Men and Women: Do We Work Different?

Men and Women: Do We Work Different?

June 27, 2012

I’m a woman who has spent most of my career working with other women. And now, spending some of my time at Cojourneo, I am working with three men. I like it. Not that there is anything wrong with working with mostly women. I like that, too. Neither work styles are right or wrong. Neither are better or worse. The point is – they are different.

Now you may ask, why have I worked with mostly women? With the exception of my first two jobs out of college, it seems that the fields I have worked in were women centric. I did public relations in the fashion world – mostly women. I opened a PR/Marketing agency – mostly women. I started Women’s Leadership Exchange – 99% women. Now, I am helping to launch an Internet start-up – mostly men.

Before I attempt to explain my experience in working with men and women, I must preface this by saying, this is personal. Anything I say may not be true in the general work-o-sphere. It’s just been true for me, and it’s based on only a few months of working with men.  I could write an entirely different blog a year from now.  Though I hope not. If you disagree with my blog, feel free to write comments. If you agree, I’d like to hear from you, too.

Here’s how it’s been different for me:

  • Collaboration. Men are collaborative. This definitely sounds like a lie, because I never really thought men were good at collaborating. I have always thought that  women are the best  collaborators. The men I am working with collaborate really well. We work together easily and effortlessly. No ego. No ownership. We just get the job done.
  • Listening. Some men actually do listen.  Can I possibly be saying this? I never thought that was true. The guys in our group really listen. At least I think they do. Everyone gives each other a chance to speak. No interrupting. I love my husband, but he rarely hears what I say. Maybe that’s because I’m always talking to him while he’s watching sports.
  • Goal-focused. In our meetings we decide what our goal is for the week, and we all go for it. I guess women do that, too.
  • Just do it. Men have a discussion, make a decision on what actions need  to be taken and get it done quickly. I could be wrong, but doesn’t it seem that women do a lot of thinking and talking about things, researching and then finally make a decision? In my experience it seems that way.  There’s nothing wrong with doing things that way. It’s just different.
  • Mistakes. Women worry a lot about making mistakes.  We beat ourselves up if we discover we made one.   Guys forget about it quickly and move on.  Mistakes seem to be acceptable. Women try to get everyone to agree before taking action. If we can’t get them to agree, sometimes we give up on the idea. Men don’t do that.  Women want everything perfect. Then we tie it up in a perfect, big red bow and present it. I know I am right about this one. After all, I like to tie red bows myself.
  • Risks. Men follow their gut. Some women follow their gut, too. Often I see women not trusting their own intuition. When someone disagrees with them, they sometimes trust that person’s gut more then their own. On the other hand, some women stubbornly refuse to try something new, preferring to continue to do things the old way that used to work, but doesn’t anymore. I’m sure some men do this, too. This is no way to run a business.

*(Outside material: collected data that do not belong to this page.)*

Lemma decrement_dependencies_tasks i (ns : list Node) :
  node_task <$> decrement_dependencies i ns = node_task <$> ns.
Proof.
  rewrite decrement_dependencies_imap.
  apply (dec_node_tasks (λ j, if decide (j = i) then 1%nat else 0%nat)).
Qed.

Section Graphs_NoDup.
Context `{HA : HeapAlgorithms}.

Lemma fan_out_body_tasks id i f :
  node_task <$> fo_nodes (fan_out_body id i f) = node_task <$> fo_nodes f.
Proof.
  unfold fan_out_body, fo_nodes.
  destruct (decrement_dependencies i _ !! i) as [dn|]; [|done].
  destruct (node_dependencies dn =? 0); simpl;
    apply decrement_dependencies_tasks.
Qed.

Lemma RunTaskWithLockAcquired_begin_graph thread_index s s' id task :
  RunTaskWithLockAcquired_begin thread_index s = Some (s', id, task) →
  ∀ id' ns', namespaces_ s' !! id' = Some ns' →
  ∃ ns, namespaces_ s !! id' = Some ns ∧ graph ns' = graph ns ∧
        completed_tasks ns' = completed_tasks ns.
Proof.
  unfold RunTaskWithLockAcquired_begin. intros Hbegin id' ns'.
  repeat (simplify_option_eq || case_match); simpl.
  all: destruct (decide (id' = id)) as [->|Hne];
    [rewrite lookup_insert_eq; intros [= <-]; eauto
    |rewrite lookup_insert_ne by done; eauto].
Qed.

Lemma RunTaskWithLockAcquired_end_graph thread_index id task s s' :
  RunTaskWithLockAcquired_end thread_index id task s = Some s' →
  ∀ id' ns', namespaces_ s' !! id' = Some ns' →
  ∃ ns, namespaces_ s !! id' = Some ns ∧
        node_task <$> nodes (graph ns') = node_task <$> nodes (graph ns).
Proof.
  unfold RunTaskWithLockAcquired_end.
  destruct (namespaces_ s !! id) as [ns|] eqn:Hns; [|done]. simpl.
  intros [= <-] id' ns'. cbn [namespaces_].
  destruct (decide (id' = id)) as [->|Hne].
  - rewrite (lookup_insert_eq (namespaces_ s)). intros [= <-].
    exists ns. split; [done|]. cbn [graph].
    apply (for_each_dependent_ind
             (λ f, node_task <$> fo_nodes f = node_task <$> nodes (graph ns)));
      [|done].
    intros i f Hf. by rewrite fan_out_body_tasks.
  - rewrite lookup_insert_ne by done. eauto.
Qed.

Lemma graphs_NoDup_step sys sys' :
  step sys sys' → graphs_NoDup (runner sys) → graphs_NoDup (runner sys').
Proof.
  destruct 1 as [r fr|r fr token g Htoken Hwf|r fr token Htoken
                 |r fr idx r' id task Hfr Hidx Hbegin
                 |r fr idx r' id task Hfr Hend];
    cbn [runner]; intros Hinv id' ns'.
  - apply Hinv.
  - destruct (decide (id' = token)) as [->|Hne].
    + rewrite SetTaskGraph_lookup. intros [= <-].
      rewrite SetTaskGraph_namespace_graph. simpl.
      rewrite discount_completed_tasks. apply Hwf.
    + rewrite SetTaskGraph_lookup_ne by done. apply Hinv.
  - unfold CollectCompletedTasks.
    destruct (namespaces_ r !! token) as [ns|] eqn:Hns; [|apply Hinv].
    destruct (HasFinishedRunningTasksInNamespace _); simpl.
    + destruct (decide (id' = token)) as [->|Hne].
      * by rewrite lookup_delete_eq.
      * rewrite lookup_delete_ne by done. apply Hinv.
    + destruct (decide (id' = token)) as [->|Hne].
      * rewrite lookup_insert_eq. intros [= <-]. simpl. by apply (Hinv token).
      * rewrite lookup_insert_ne by done. apply Hinv.
  - intros Hns'.
    destruct (RunTaskWithLockAcquired_begin_graph _ _ _ _ _ Hbegin _ _ Hns')
      as (ns & Hns & -> & _). by apply (Hinv id').
  - intros Hns'.
    destruct (RunTaskWithLockAcquired_end_graph _ _ _ _ _ Hend _ _ Hns')
      as (ns & Hns & ->). by apply (Hinv id').
Qed.
Lemma visit_from (m : Dashboard.Mounted) (v : N * N) :
  Timers.timers (Dashboard.clock m) = [] ->
  let m' := DashboardVisits.visit m v in
  Timers.timers (Dashboard.clock m') = []
  /\ Timers.now (Dashboard.clock m') = (Timers.now (Dashboard.clock m) + fst v + snd v)%N
  /\ Dashboard.interval m' = None
  /\ Dashboard.invoked m'
     = Dashboard.invoked m
       ++ pollTimes (Timers.now (Dashboard.clock m)) (S (N.to_nat (fst v / 5000))).
Proof.
  intros Hno. destruct v as [stay away]. cbn [fst snd]. unfold DashboardVisits.visit.
  cbn [fst snd].
  destruct (polling_from m stay Hno) as (Hnow & Htm & Hid & Hint & Hinv).
  set (m1 := Dashboard.advance stay (Dashboard.mount m)) in *.
  assert (Hclear : Timers.timers (Dashboard.clock (Dashboard.unmount m1)) = []).
  { unfold Dashboard.unmount. rewrite Hint.
    cbn [Dashboard.clock Timers.clearInterval Timers.timers]. rewrite Htm.
    cbn. rewrite Nat.eqb_refl. reflexivity. }
  destruct (idle_from away _ Hclear) as (Ht & Hn & Hi & Hv).
  rewrite Ht, Hn, Hi, Hv. unfold Dashboard.unmount. rewrite Hint.
  cbn [Dashboard.clock Dashboard.interval Dashboard.invoked Timers.clearInterval Timers.now].
  rewrite Hnow, Hinv. auto.
Qed.

(** X22: however often the Dashboard is opened and closed, no timer is
    left behind: after any sequence of visits there is no timer, and
    loadDashboardData was invoked exactly at each mount and every 5000 ms
    while mounted, never while the page was closed. *)
Theorem no_timer_survives_a_visit (vs : list (N * N)) (t0 : N) :
  let m := DashboardVisits.visits vs (Dashboard.opened t0) in
  Dashboard.invoked m = visitTimes t0 vs
  /\ Timers.timers (Dashboard.clock m) = []
  /\ Timers.now (Dashboard.clock m) = fold_left (fun t v => (t + fst v + snd v)%N) vs t0.
Proof.
  cbn zeta.
  assert (H : forall m, Timers.timers (Dashboard.clock m) = [] ->
    Dashboard.invoked (DashboardVisits.visits vs m)
      = Dashboard.invoked m ++ visitTimes (Timers.now (Dashboard.clock m)) vs
    /\ Timers.timers (Dashboard.clock (DashboardVisits.visits vs m)) = []
    /\ Timers.now (Dashboard.clock (DashboardVisits.visits vs m))
       = fold_left (fun t v => (t + fst v + snd v)%N) vs (Timers.now (Dashboard.clock m))).
  { induction vs as [|v vs IH]; intros m Hno.
    - cbn. rewrite app_nil_r. auto.
    - destruct (visit_from m v Hno) as (Ht & Hn & _ & Hv).
      unfold DashboardVisits.visits in *. cbn [fold_left].
      destruct (IH _ Ht) as (IH1 & IH2 & IH3).
      rewrite IH1, IH2, IH3, Hv, Hn. destruct v as [stay away].
      cbn [visitTimes fst snd]. rewrite <- app_assoc. auto. }
  apply (H (Dashboard.opened t0)). reflexivity.
Qed.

The truth is men and women’s brains are wired differently – which explains why we each tend to operate differently. Enlightened men and women are learning the best styles of leadership from each other.  In the future, we may discover that we are more alike than different.

To conclude my ramblings, I’d like to suggest three possibilities of why my experience in working with men has been a positive one.

One, Cojourneo has a values-based leadership style that brings out the best in everyone – men and women. Two, men and women are already becoming more alike in business.  Three, perhaps I like working with guys because I have more testosterone than I used to. It happens to all of us eventually, girls.